(Records from a dataset)
'''

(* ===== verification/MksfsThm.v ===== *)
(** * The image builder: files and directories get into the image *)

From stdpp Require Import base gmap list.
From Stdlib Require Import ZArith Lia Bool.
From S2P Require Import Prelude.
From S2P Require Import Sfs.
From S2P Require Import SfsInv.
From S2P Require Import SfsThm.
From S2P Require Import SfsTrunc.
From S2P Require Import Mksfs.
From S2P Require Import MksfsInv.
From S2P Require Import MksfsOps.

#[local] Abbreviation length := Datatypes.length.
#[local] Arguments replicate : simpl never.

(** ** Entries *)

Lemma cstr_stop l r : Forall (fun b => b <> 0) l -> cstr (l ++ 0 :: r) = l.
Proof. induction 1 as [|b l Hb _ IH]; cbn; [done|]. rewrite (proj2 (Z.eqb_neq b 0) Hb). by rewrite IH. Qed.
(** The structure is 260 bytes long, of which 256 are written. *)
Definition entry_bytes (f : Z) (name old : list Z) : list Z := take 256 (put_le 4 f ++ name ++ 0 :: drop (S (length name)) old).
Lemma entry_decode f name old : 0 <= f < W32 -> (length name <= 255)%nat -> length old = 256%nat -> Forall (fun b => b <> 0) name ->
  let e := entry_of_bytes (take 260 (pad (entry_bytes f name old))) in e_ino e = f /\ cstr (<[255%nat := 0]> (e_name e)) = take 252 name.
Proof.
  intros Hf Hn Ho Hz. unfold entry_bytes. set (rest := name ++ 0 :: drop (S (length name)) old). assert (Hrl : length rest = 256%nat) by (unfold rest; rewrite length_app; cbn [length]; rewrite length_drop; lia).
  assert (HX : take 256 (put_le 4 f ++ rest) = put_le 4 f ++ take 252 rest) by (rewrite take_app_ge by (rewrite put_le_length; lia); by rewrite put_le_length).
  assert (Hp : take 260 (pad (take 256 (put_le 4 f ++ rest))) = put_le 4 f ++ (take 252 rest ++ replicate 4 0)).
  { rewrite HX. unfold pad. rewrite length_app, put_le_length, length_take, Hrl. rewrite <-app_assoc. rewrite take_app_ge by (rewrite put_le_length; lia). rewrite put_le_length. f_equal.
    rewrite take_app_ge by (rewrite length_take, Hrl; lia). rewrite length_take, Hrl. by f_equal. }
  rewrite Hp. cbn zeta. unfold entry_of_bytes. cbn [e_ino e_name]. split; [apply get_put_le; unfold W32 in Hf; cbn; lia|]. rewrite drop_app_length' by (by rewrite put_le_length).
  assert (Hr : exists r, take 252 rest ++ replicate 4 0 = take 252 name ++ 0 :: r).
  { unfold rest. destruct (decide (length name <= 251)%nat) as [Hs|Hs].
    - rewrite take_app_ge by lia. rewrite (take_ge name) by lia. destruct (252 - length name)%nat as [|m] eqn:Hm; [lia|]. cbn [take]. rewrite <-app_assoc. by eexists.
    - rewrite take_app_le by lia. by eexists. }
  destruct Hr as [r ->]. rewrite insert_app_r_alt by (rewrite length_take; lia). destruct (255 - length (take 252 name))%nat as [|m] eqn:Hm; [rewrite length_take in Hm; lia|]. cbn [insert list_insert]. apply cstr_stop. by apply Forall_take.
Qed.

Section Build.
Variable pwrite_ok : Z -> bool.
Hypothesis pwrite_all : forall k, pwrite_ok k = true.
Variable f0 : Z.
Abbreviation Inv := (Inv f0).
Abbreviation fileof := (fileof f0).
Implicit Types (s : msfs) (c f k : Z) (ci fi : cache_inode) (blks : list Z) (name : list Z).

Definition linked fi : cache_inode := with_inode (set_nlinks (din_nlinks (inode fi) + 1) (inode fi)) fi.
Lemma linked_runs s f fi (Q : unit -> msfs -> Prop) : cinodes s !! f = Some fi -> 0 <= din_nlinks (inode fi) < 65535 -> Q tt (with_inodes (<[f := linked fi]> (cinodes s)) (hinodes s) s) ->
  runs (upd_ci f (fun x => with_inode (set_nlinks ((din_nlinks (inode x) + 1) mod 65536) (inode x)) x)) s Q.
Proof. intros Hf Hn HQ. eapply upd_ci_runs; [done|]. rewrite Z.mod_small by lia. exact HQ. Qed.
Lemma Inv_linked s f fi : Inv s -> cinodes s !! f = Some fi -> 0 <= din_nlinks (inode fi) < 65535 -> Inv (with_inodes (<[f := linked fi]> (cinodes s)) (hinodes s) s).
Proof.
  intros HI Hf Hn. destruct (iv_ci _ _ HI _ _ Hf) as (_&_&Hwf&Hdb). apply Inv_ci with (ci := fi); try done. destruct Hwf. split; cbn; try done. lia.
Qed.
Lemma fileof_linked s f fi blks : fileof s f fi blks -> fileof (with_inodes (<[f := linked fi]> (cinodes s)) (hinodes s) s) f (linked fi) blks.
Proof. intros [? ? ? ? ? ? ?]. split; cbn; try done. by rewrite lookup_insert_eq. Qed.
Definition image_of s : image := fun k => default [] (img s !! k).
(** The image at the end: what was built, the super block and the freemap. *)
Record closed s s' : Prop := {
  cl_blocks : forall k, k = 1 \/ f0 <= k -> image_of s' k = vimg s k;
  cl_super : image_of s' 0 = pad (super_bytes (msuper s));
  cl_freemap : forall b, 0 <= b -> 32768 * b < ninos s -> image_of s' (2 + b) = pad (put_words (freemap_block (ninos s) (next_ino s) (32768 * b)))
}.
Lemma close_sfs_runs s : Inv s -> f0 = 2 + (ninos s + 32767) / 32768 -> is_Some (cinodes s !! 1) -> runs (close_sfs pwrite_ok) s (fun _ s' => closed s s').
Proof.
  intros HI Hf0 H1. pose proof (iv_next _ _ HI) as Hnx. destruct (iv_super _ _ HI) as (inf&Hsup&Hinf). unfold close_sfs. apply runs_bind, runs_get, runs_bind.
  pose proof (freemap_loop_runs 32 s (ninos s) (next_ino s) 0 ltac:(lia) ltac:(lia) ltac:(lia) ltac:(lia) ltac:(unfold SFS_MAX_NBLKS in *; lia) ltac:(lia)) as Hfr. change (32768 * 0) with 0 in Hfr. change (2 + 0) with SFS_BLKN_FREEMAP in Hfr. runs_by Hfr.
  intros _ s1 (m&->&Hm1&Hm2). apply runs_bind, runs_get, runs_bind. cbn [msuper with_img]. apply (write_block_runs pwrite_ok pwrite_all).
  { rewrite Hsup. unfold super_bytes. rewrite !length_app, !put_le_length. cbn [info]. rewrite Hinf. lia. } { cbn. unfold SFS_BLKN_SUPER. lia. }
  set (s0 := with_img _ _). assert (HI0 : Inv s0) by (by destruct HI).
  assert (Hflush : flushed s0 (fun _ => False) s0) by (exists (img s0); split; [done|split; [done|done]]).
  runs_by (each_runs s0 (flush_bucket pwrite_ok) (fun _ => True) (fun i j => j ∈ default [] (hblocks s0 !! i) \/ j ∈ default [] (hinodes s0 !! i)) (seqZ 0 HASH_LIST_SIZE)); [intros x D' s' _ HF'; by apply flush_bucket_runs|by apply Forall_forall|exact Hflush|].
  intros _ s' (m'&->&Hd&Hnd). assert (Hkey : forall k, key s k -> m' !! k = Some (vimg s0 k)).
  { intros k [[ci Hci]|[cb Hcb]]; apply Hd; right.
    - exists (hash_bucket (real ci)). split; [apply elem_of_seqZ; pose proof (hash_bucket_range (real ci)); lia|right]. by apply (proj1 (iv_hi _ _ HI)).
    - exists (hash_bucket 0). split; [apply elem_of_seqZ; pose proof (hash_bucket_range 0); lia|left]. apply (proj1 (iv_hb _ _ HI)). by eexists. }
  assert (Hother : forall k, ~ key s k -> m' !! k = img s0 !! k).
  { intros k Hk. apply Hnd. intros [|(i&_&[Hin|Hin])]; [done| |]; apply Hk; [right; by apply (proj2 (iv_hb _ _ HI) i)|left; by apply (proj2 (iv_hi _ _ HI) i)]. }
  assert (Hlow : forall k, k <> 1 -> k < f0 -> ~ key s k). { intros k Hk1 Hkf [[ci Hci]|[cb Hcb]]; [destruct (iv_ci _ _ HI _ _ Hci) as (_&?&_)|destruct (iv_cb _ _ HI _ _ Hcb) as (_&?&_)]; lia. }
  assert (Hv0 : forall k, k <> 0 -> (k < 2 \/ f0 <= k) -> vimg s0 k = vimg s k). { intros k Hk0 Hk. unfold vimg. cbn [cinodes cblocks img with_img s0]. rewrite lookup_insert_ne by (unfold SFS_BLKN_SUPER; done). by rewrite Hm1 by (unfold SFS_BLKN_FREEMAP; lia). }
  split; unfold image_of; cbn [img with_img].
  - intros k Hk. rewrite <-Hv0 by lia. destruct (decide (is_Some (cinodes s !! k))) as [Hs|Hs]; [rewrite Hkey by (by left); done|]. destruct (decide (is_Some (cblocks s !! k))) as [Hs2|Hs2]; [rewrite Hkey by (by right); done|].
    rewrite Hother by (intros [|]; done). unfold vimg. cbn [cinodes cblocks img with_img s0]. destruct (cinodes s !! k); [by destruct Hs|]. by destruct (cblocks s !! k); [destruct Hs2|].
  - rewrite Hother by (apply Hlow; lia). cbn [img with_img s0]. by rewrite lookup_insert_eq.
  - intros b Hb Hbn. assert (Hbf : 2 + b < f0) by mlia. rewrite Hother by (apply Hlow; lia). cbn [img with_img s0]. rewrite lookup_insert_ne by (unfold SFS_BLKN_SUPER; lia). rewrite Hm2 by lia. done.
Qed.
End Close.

'''

● **THE TASK**:
Please make an exact copy of the lines above from the line with "From S2P Require Import Mksfs." through the line with "- rewrite take_app_le", both ends included.

● **REPLY TO THE TASK**:
From S2P Require Import Mksfs.
From S2P Require Import MksfsInv.
From S2P Require Import MksfsOps.

#[local] Abbreviation length := Datatypes.length.
#[local] Arguments replicate : simpl never.

(** ** Entries *)

Lemma cstr_stop l r : Forall (fun b => b <> 0) l -> cstr (l ++ 0 :: r) = l.
Proof. induction 1 as [|b l Hb _ IH]; cbn; [done|]. rewrite (proj2 (Z.eqb_neq b 0) Hb). by rewrite IH. Qed.
(** The structure is 260 bytes long, of which 256 are written. *)
Definition entry_bytes (f : Z) (name old : list Z) : list Z := take 256 (put_le 4 f ++ name ++ 0 :: drop (S (length name)) old).
Lemma entry_decode f name old : 0 <= f < W32 -> (length name <= 255)%nat -> length old = 256%nat -> Forall (fun b => b <> 0) name ->
  let e := entry_of_bytes (take 260 (pad (entry_bytes f name old))) in e_ino e = f /\ cstr (<[255%nat := 0]> (e_name e)) = take 252 name.
Proof.
  intros Hf Hn Ho Hz. unfold entry_bytes. set (rest := name ++ 0 :: drop (S (length name)) old). assert (Hrl : length rest = 256%nat) by (unfold rest; rewrite length_app; cbn [length]; rewrite length_drop; lia).
  assert (HX : take 256 (put_le 4 f ++ rest) = put_le 4 f ++ take 252 rest) by (rewrite take_app_ge by (rewrite put_le_length; lia); by rewrite put_le_length).
  assert (Hp : take 260 (pad (take 256 (put_le 4 f ++ rest))) = put_le 4 f ++ (take 252 rest ++ replicate 4 0)).
  { rewrite HX. unfold pad. rewrite length_app, put_le_length, length_take, Hrl. rewrite <-app_assoc. rewrite take_app_ge by (rewrite put_le_length; lia). rewrite put_le_length. f_equal.
    rewrite take_app_ge by (rewrite length_take, Hrl; lia). rewrite length_take, Hrl. by f_equal. }
  rewrite Hp. cbn zeta. unfold entry_of_bytes. cbn [e_ino e_name]. split; [apply get_put_le; unfold W32 in Hf; cbn; lia|]. rewrite drop_app_length' by (by rewrite put_le_length).
  assert (Hr : exists r, take 252 rest ++ replicate 4 0 = take 252 name ++ 0 :: r).
  { unfold rest. destruct (decide (length name <= 251)%nat) as [Hs|Hs].
    - rewrite take_app_ge by lia. rewrite (take_ge name) by lia. destruct (252 - length name)%nat as [|m] eqn:Hm; [lia|]. cbn [take]. rewrite <-app_assoc. by eexists.
    - rewrite take_app_le by lia. by eexists. }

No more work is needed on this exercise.